I have multiple copters running 3.6.9 (Cube Black) that are running into a strange problem with altitude control. Basically, the EKF altitude estimate is correct, but it somehow disagrees with the altitude logged by the position controller in CTUN and POS messages. Unfortunately, those are the values which are ultimately used for control, so the drone does not maintain altitude correctly. Here is an example:

Here, the EKF vertical position PD (I inverted it) agrees with the barometer and the rangefinder. However, the Z controller is using the altitude reported in CTUN.Alt or POS.Alt, which diverge severely from the EKF altitude. The rangefinder can be used as a source of truth in this case.

This is in contrast to a typical flight, which looks like this.

Here, the EKF, CTUN, and POS altitudes are all right on top of each other. This is normal and makes sense, because the controller is supposed to be using the EKF estimate, and these values are all being logged from the same source (see below). Worth noting that this flight is from the same drone a few days earlier with the same parameters.

Ultimately, altitude is derived from climb rate, so just as a demonstration, here is the first flight again with climbrates and vertical velocities graphed:

The CTUN climb rate quickly diverges from the EKF vertical velocity. The GPS vertical velocity was not being used by the EKF at the time (EK2_GPS_TYPE = 1), so the GPS can be used as a third source in this case, and it agrees with the EKF.

So, how did the Z controller diverge from the EKF? I can’t figure it out.
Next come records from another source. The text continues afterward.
Lemma in_bounds_mul_outer o b_cols l d :
  (∀ e row_k x, e ∈ l → Dict.lookup e.1.2 b_cols = Some row_k → x ∈ row_k →
     out_of_bounds o e.1.1 x.1 = false) →
  in_bounds o d → in_bounds o (foldl (mul_outer_step b_cols) d l).
Proof.
  revert d. induction l as [|e l IH]; intros d Hl Hd; simpl; [done|].
  apply IH.
  - intros e' row_k x He'. apply Hl. by right.
  - unfold mul_outer_step.
    destruct (Dict.lookup e.1.2 b_cols) as [row_k|] eqn:E; [|done].
    apply in_bounds_mul_inner; [|done]. intros x Hx.
    apply (Hl e row_k x); [left | done | done].
Qed.

(** What [add], [subtract] and [multiply] return on matrices of the data
    model, with the invariants of the result. *)
Lemma add_spec h a b oa ob da db :
  wf_matrix h a oa da → wf_matrix h b ob db →
  rows oa = rows ob → cols oa = cols ob →
  ∃ h' dr,
    add a b h = (Ret (length (objs h)), h')
    ∧ wf_matrix h' (length (objs h)) (result_instance h (rows oa) (cols oa)) dr
    ∧ no_zero dr
    ∧ extends h h'
    ∧ ∀ k, val dr k = val da k + val db k.
Proof.
  intros (Ha & Hoka & Hia) (Hb & Hokb & Hib) Hr Hc.
  rewrite (add_run h a b oa ob da db) by done.
  assert (Dict.ok (Dict.empty : Dict.t (Z * Z) Z)) as He
    by apply DictFacts.ok_empty.
  eexists _, _. split; [done|]. unfold wf_matrix. split_and!.
  - by apply matrix_at_result.
  - by apply ok_acc, ok_copy.
  - apply in_bounds_acc; [apply in_bounds_copy; [apply Forall_nil_2|] |].
    + by apply (in_bounds_same_shape oa).
    + by apply (in_bounds_same_shape ob).
  - apply no_zero_acc, no_zero_copy, Forall_nil_2.
  - apply extends_with_result.
  - intros k. by apply val_add_dict.
Qed.

Lemma subtract_spec h a b oa ob da db :
  wf_matrix h a oa da → wf_matrix h b ob db →
  rows oa = rows ob → cols oa = cols ob →
  ∃ h' dr,
    subtract a b h = (Ret (length (objs h)), h')
    ∧ wf_matrix h' (length (objs h)) (result_instance h (rows oa) (cols oa)) dr
    ∧ no_zero dr
    ∧ extends h h'
    ∧ ∀ k, val dr k = val da k - val db k.
Proof.
  intros (Ha & Hoka & Hia) (Hb & Hokb & Hib) Hr Hc.
  rewrite (subtract_run h a b oa ob da db) by done.
  assert (Dict.ok (Dict.empty : Dict.t (Z * Z) Z)) as He
    by apply DictFacts.ok_empty.
  eexists _, _. split; [done|]. unfold wf_matrix. split_and!.
  - by apply matrix_at_result.
  - by apply ok_acc, ok_copy.
  - apply in_bounds_acc; [apply in_bounds_copy; [apply Forall_nil_2|] |].
    + by apply (in_bounds_same_shape oa).
    + by apply (in_bounds_same_shape ob).
  - apply no_zero_acc, no_zero_copy, Forall_nil_2.
  - apply extends_with_result.
  - intros k. by apply val_subtract_dict.
Qed.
According to the source code, the logged values come from the same place:

NKF2.PD just logs the value returned by that function directly: https://github.com/ArduPilot/ardupilot/blob/Copter-3.6/libraries/DataFlash/LogFile.cpp#L909

For CTUN.Alt, that same value goes through a frame and units conversion here: https://github.com/ArduPilot/ardupilot/blob/Copter-3.6/libraries/AP_InertialNav/AP_InertialNav_NavEKF.cpp#L36-L37

then gets passed unmodified by https://github.com/ArduPilot/ardupilot/blob/Copter-3.6/libraries/AP_InertialNav/AP_InertialNav_NavEKF.cpp#L115 for logging.

I can’t find any opportunity for EKF and CTUN logged values to disagree - it’s supposed to be the same number! Looking for some technical help because this is driving me (and my drones) nuts. @rmackay9 I hope you don’t mind the tag, I’m not sure who would know best what is going on here.

Here is the log for the bad flight graphed above.
log62 inconsistent ekf ctun alt.bin (632 KB)

I used a spreadsheet to integrate the IMU1 Z accelerometer values to see if it agreed with the CTUN or EKF climb rate. It agreed with the EKF. Still trying to figure out why the Z controller climb rate is going crazy.

I figured it out:

  • It was using the third EKF core on IMU 3 (NKF4.PI = 2). The third core is not logged so I couldn’t see what was going on
  • IMU 3 was getting bad readings, causing bad climb rate estimation
  • It was using the third core because Copter 3.6.9 does not switch back to the first one while disarmed (3.6.10 does). This also explains why the problem is intermittent.

Here’s IMU1 compared to IMU3. IMU3 is getting lots of weird negative spikes. Could be vibration because IMU3 is undamped, but I’ll need to do an FFT to determine that because the VIBE logs don’t look at IMU3.

And here’s how I verified that it was the problem without having an EKF log. I integrated the Z accel readings for each IMU and compared them to CTUN.Crt (which was using EKF#3) and NKF1.VD.

IMU1 and 2 are consistent with EKF1, but IMU3 goes nuts. The EKF was probably rejecting some of the noisy readings, which is my integration diverges even more than CTUN.Crt.

So the only remaining mystery is why I have bad IMU3 readings on multiple drones.